**Exercise:**
Find the line containing "(** ** [utils/env_helper/env.ts]" in the listing below. Repeat it exactly, along with each following line up to and including the one containing "Definition env (file".
::::
(** The second [switch]. *)
Definition select_return (rt : JsValue) (response : AxiosResponse) : ReturnValue :=
  let responseData := data response in
  if strict_eq_str rt "data" then RetData responseData
  else if strict_eq_str rt "both" then RetBoth response responseData
  else if strict_eq_str rt "full" then RetFull response
  else RetData responseData.

(** [sendCommonApiRequest(data, options = {})] run in a process whose
    environment is [penv]. *)
Definition sendCommonApiRequest (penv : gmap string string)
    (d : CommonApiData) (options : option CommonApiOptions) : Async ReturnValue :=
  let options := default empty_options options in
  let baseUrl := resolve_baseUrl penv d in
  let body := resolve_body d in
  let allowBadRequest := resolve_allowBadRequest options in
  let returnType := resolve_returnType options in
  let requestUrl := baseUrl +:+ "/" +:+ endpoint d in
  headers ← generateCommonHeaders (or_else (token d) "token");
  let validateStatus := λ status : Z, allowBadRequest || bool_decide (status < 400) in
  let cfg := {| headers := headers; validateStatus := validateStatus |} in
  response ←
    (if bool_decide (method d = HttpMethods.GET) then Axios.get requestUrl cfg
     else if bool_decide (method d = HttpMethods.POST) then Axios.post requestUrl body cfg
     else if bool_decide (method d = HttpMethods.PUT) then Axios.put requestUrl body cfg
     else if bool_decide (method d = HttpMethods.DELETE) then Axios.delete requestUrl cfg
     else if bool_decide (method d = HttpMethods.PATCH) then Axios.patch requestUrl body cfg
     else throw (Error ("Unsupported method: " +:+ method d)));
  mret (select_return returnType response).

(** Running a call from an empty log. *)
Definition run (net : Network) (penv : gmap string string)
    (d : CommonApiData) (options : option CommonApiOptions)
    : list AxiosCall * Outcome ReturnValue :=
  sendCommonApiRequest penv d options net [].

Definition recognized (m : string) : Prop :=
  m ∈ [HttpMethods.GET; HttpMethods.POST; HttpMethods.PUT; HttpMethods.DELETE; HttpMethods.PATCH].

#[export] Instance recognized_dec (m : string) : Decision (recognized m).
Proof. unfold recognized. apply _. Defined.

(** The configuration every dispatched call carries. *)
Definition call_config_of (d : CommonApiData) (options : option CommonApiOptions) : AxiosConfig :=
  {| headers := commonHeaders (or_else (token d) "token");
     validateStatus := λ status : Z,
       resolve_allowBadRequest (default empty_options options) || bool_decide (status < 400) |}.

(** What the caller gets once the library call has been answered. *)
Definition finish (options : option CommonApiOptions) (cfg : AxiosConfig)
    (answer : AdapterOutcome) : Outcome ReturnValue :=
  match answer with
  | Responded r =>
      match settle cfg r with
      | Resolved r' =>
          Resolved (select_return (resolve_returnType (default empty_options options)) r')
      | Rejected e => Rejected e
      end
  | NetworkError => Rejected (AxiosError None)
  end.

End CommonApiRequests.

(* ===================================================================== *)
(** ** The validation library                                             *)
(* ===================================================================== *)

Module Zod.

Inductive IssueCode := invalid_type | too_small | invalid_url.

(** One entry of a [ZodError]: the kind of failure and the path of
    property names leading to the offending value. The error message
    is the serialised list of issues, paths included. *)
Record ZodIssue := {
  code : IssueCode;
  path : list string;
}.

Inductive ParseResult :=
  | Parsed (value : JsValue)
  | Invalid (issues : list ZodIssue).

(** A schema is its parse function: the path walked so far and the
    input give the output or the issues. *)
Definition ZodType := list string → JsValue → ParseResult.

(** The checks chained on [z.string()]. [.url()] runs the URL parser
    of the run time ([new URL(s)] succeeds exactly when [s] parses as an
    absolute URL); the parser is carried by the check. *)
Inductive StringCheck :=
  | CheckMin (n : nat)
  | CheckUrl (parses : string → bool).

Definition is_undefined (v : JsValue) : bool :=
  match v with JsUndefined => true | _ => false end.

Definition check_issue (p : list string) (s : string) (c : StringCheck) : list ZodIssue :=
  match c with
  | CheckMin n =>
      if bool_decide (String.length s < n)%nat
      then [{| code := too_small; path := p |}] else []
  | CheckUrl parses =>
      if parses s then [] else [{| code := invalid_url; path := p |}]
  end.

(** [z.string()] followed by the checks chained on it: [.url()],
    [.min(n)]. *)
Definition string_ (checks : list StringCheck) : ZodType :=
  λ p v,
    match v with
    | JsString s =>
        match concat (map (check_issue p s) checks) with
        | [] => Parsed (JsString s)
        | issues => Invalid issues
        end
    | _ => Invalid [{| code := invalid_type; path := p |}]
    end.

(** [inner.default(d)]: only [undefined] is replaced. *)
Definition default_ (inner : ZodType) (d : JsValue) : ZodType :=
  λ p v, if is_undefined v then inner p d else inner p v.

(** Every key of the shape is parsed, issues of all keys are
    collected, unknown keys of the input are dropped. A key enters the
    output when its parsed value is not [undefined] or the input had
    the key. *)
Fixpoint parse_shape (shape : list (string * ZodType)) (p : list string)
    (fields : gmap string JsValue) : list ZodIssue * gmap string JsValue :=
  match shape with
  | [] => ([], ∅)
  | (k, t) :: rest =>
      let '(issues, out) := parse_shape rest p fields in
      match t (p ++ [k]) (prop fields k) with
      | Parsed v =>
          (issues,
           if negb (is_undefined v) || bool_decide (is_Some (fields !! k))
           then <[k := v]> out else out)
      | Invalid here => (here ++ issues, out)
      end
  end.

(** [z.object(shape)]. *)
Definition object_ (shape : list (string * ZodType)) : ZodType :=
  λ p v,
    match v with
    | JsObject fields =>
        match parse_shape shape p fields with
        | ([], out) => Parsed (JsObject out)
        | (issues, _) => Invalid issues
        end
    | _ => Invalid [{| code := invalid_type; path := p |}]
    end.

(** [schema.parse(input)]: the value, or a thrown [ZodError]. *)
Definition parse (schema : ZodType) (input : JsValue) : ParseResult :=
  schema [] input.

(** A schema that never raises an empty list of issues. *)
Definition honest (t : ZodType) : Prop := ∀ p v, t p v ≠ Invalid [].

End Zod.

(* ===================================================================== *)
(** ** [config/urls.ts]                                                   *)
(* ===================================================================== *)

Module Urls.
Import Zod.

Definition z_string : ZodType := string_ [].

Definition urlsSchema : ZodType :=
  object_ [
    ("auth", object_ [
       ("login", default_ z_string (JsString "auth/login"));
       ("logout", default_ z_string (JsString "auth/logout"));
       ("refresh", default_ z_string (JsString "auth/refresh")) ]);
    ("users", object_ [
       ("profile", default_ z_string (JsString "users/profile"));
       ("create", default_ z_string (JsString "users"));
       ("update", default_ z_string (JsString "users"));
       ("delete", default_ z_string (JsString "users")) ]);
    ("template", object_ [
       ("getData", default_ z_string (JsString "template/data"));
       ("postData", default_ z_string (JsString "template/data"));
       ("updateData", default_ z_string (JsString "template/data"));
       ("deleteData", default_ z_string (JsString "template/data")) ])
  ].

(** The keys the schema declares, group by group, each with its
    default path. *)
Definition schema_table : list (string * list (string * string)) :=
  [ ("auth", [("login", "auth/login"); ("logout", "auth/logout");
              ("refresh", "auth/refresh")]);
    ("users", [("profile", "users/profile"); ("create", "users");
               ("update", "users"); ("delete", "users")]);
    ("template", [("getData", "template/data"); ("postData", "template/data");
                  ("updateData", "template/data"); ("deleteData", "template/data")]) ].

(** The schema that a table of keys and defaults stands for. *)
Definition leaf_shape (leaves : list (string * string)) : list (string * ZodType) :=
  (λ kd, (kd.1, default_ z_string (JsString kd.2))) <$> leaves.

Definition group_shape (table : list (string * list (string * string)))
    : list (string * ZodType) :=
  (λ gl, (gl.1, object_ (leaf_shape gl.2))) <$> table.

(** What a leaf of the output holds: the string of the input, or the
    default when the input has none. *)
Definition leaf_or_default (given : JsValue) (dflt : string) : JsValue :=
  match given with
  | JsString s => JsString s
  | _ => JsString dflt
  end.

Definition obj (l : list (string * JsValue)) : JsValue := JsObject (list_to_map l).

Definition urlsConfig : JsValue :=
  obj [
    ("auth", obj [
       ("login", JsString "auth/login");
       ("logout", JsString "auth/logout");
       ("refresh", JsString "auth/refresh") ]);
    ("users", obj [
       ("profile", JsString "users/profile");
       ("create", JsString "users");
       ("update", JsString "users");
       ("delete", JsString "users") ]);
    ("template", obj [
       ("getData", JsString "template/data");
       ("postData", JsString "template/data");
       ("updateData", JsString "template/data");
       ("deleteData", JsString "template/data") ])
  ].

(** [export const urls = urlsSchema.parse(urlsConfig)]. *)
Definition urls : ParseResult := parse urlsSchema urlsConfig.

(** [urlsConfig] with one group left out. *)
Definition urlsConfig_without (g : string) : JsValue :=
  match urlsConfig with
  | JsObject fields => JsObject (base.delete g fields)
  | v => v
  end.

End Urls.

(* ===================================================================== *)
(** ** [utils/env_helper/env.ts]                                          *)
(* ===================================================================== *)

Module Env.
Import Zod.

(** [loadDotenv({ path, override: true })]: every variable of the file
    is written into [process.env], replacing a value already there. A
    missing file contributes nothing. *)
Definition loadDotenv (file penv : gmap string string) : gmap string string :=
  file ∪ penv.

(** [process.env] as the object handed to [parse]: all values are
    strings. *)
Definition env_object (penv : gmap string string) : JsValue :=
  JsObject (JsString <$> penv).

Definition required : list string :=
  ["BASE_URL"; "API_BASE_URL"; "MAIN_USER_LOGIN"; "MAIN_USER_PASSWORD"].

Section WithUrlParser.
(** [new URL(s)] of the run time succeeds. *)
Variable valid_url : string → bool.

Definition schema : ZodType :=
  object_ [
    ("BASE_URL", string_ [CheckUrl valid_url]);
    ("API_BASE_URL", string_ [CheckUrl valid_url]);
    ("MAIN_USER_LOGIN", string_ [CheckMin 1]);
    ("MAIN_USER_PASSWORD", string_ [CheckMin 1])
  ].

(** [export const env = schema.parse(process.env)], after the file
    has been merged. *)
Definition env (file penv : gmap string string) : ParseResult :=
  parse schema (env_object (loadDotenv file penv)).

(** What is asked of each variable: the two URLs parse as absolute
    URLs, the two credentials are non-empty. *)
Definition field_valid (f s : string) : bool :=
  if bool_decide (f = "BASE_URL") || bool_decide (f = "API_BASE_URL")
  then valid_url s
  else negb (bool_decide (s = EmptyString)).

End WithUrlParser.

End Env.

(* ===================================================================== *)
(** ** Sample inputs                                                      *)
(* ===================================================================== *)

Module Samples.
Import Axios.

Definition payload : JsValue :=
  JsObject (<["id" := JsNumber 123]> ∅).

Definition response_with (code : Z) : AxiosResponse :=
  {| status := code; statusText := EmptyString; response_headers := ∅; data := payload |}.

(** A server that answers every request with the given status. *)
Definition answering (code : Z) : Network := λ _, Responded (response_with code).

(** [{ method: 'GET', endpoint: 'users/profile/123' }]. *)
Definition get_profile : CommonApiData :=
  {| baseUrl := None; method := "GET"; endpoint := "users/profile/123";
     body := None; token := None |}.

Definition with_token (t : string) : CommonApiData :=
  {| baseUrl := Some "https://x.test/api"; method := "POST"; endpoint := "template/data";
     body := Some payload; token := Some t |}.

Definition with_method (m : string) : CommonApiData :=
  {| baseUrl := None; method := m; endpoint := "template/data";
     body := None; token := None |}.

Definition allow_bad : CommonApiOptions :=
  {| allowBadRequest := Some true; expectedResponseCode := None; returnType := JsUndefined |}.

Definition returning (rt : string) : CommonApiOptions :=
  {| allowBadRequest := None; expectedResponseCode := None; returnType := JsString rt |}.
::::
**The completed task:**
(** ** [utils/env_helper/env.ts]                                          *)
(* ===================================================================== *)

Module Env.
Import Zod.

(** [loadDotenv({ path, override: true })]: every variable of the file
    is written into [process.env], replacing a value already there. A
    missing file contributes nothing. *)
Definition loadDotenv (file penv : gmap string string) : gmap string string :=
  file ∪ penv.

(** [process.env] as the object handed to [parse]: all values are
    strings. *)
Definition env_object (penv : gmap string string) : JsValue :=
  JsObject (JsString <$> penv).

Definition required : list string :=
  ["BASE_URL"; "API_BASE_URL"; "MAIN_USER_LOGIN"; "MAIN_USER_PASSWORD"].

Section WithUrlParser.
(** [new URL(s)] of the run time succeeds. *)
Variable valid_url : string → bool.

Definition schema : ZodType :=
  object_ [
    ("BASE_URL", string_ [CheckUrl valid_url]);
    ("API_BASE_URL", string_ [CheckUrl valid_url]);
    ("MAIN_USER_LOGIN", string_ [CheckMin 1]);
    ("MAIN_USER_PASSWORD", string_ [CheckMin 1])
  ].

(** [export const env = schema.parse(process.env)], after the file
    has been merged. *)
Definition env (file penv : gmap string string) : ParseResult :=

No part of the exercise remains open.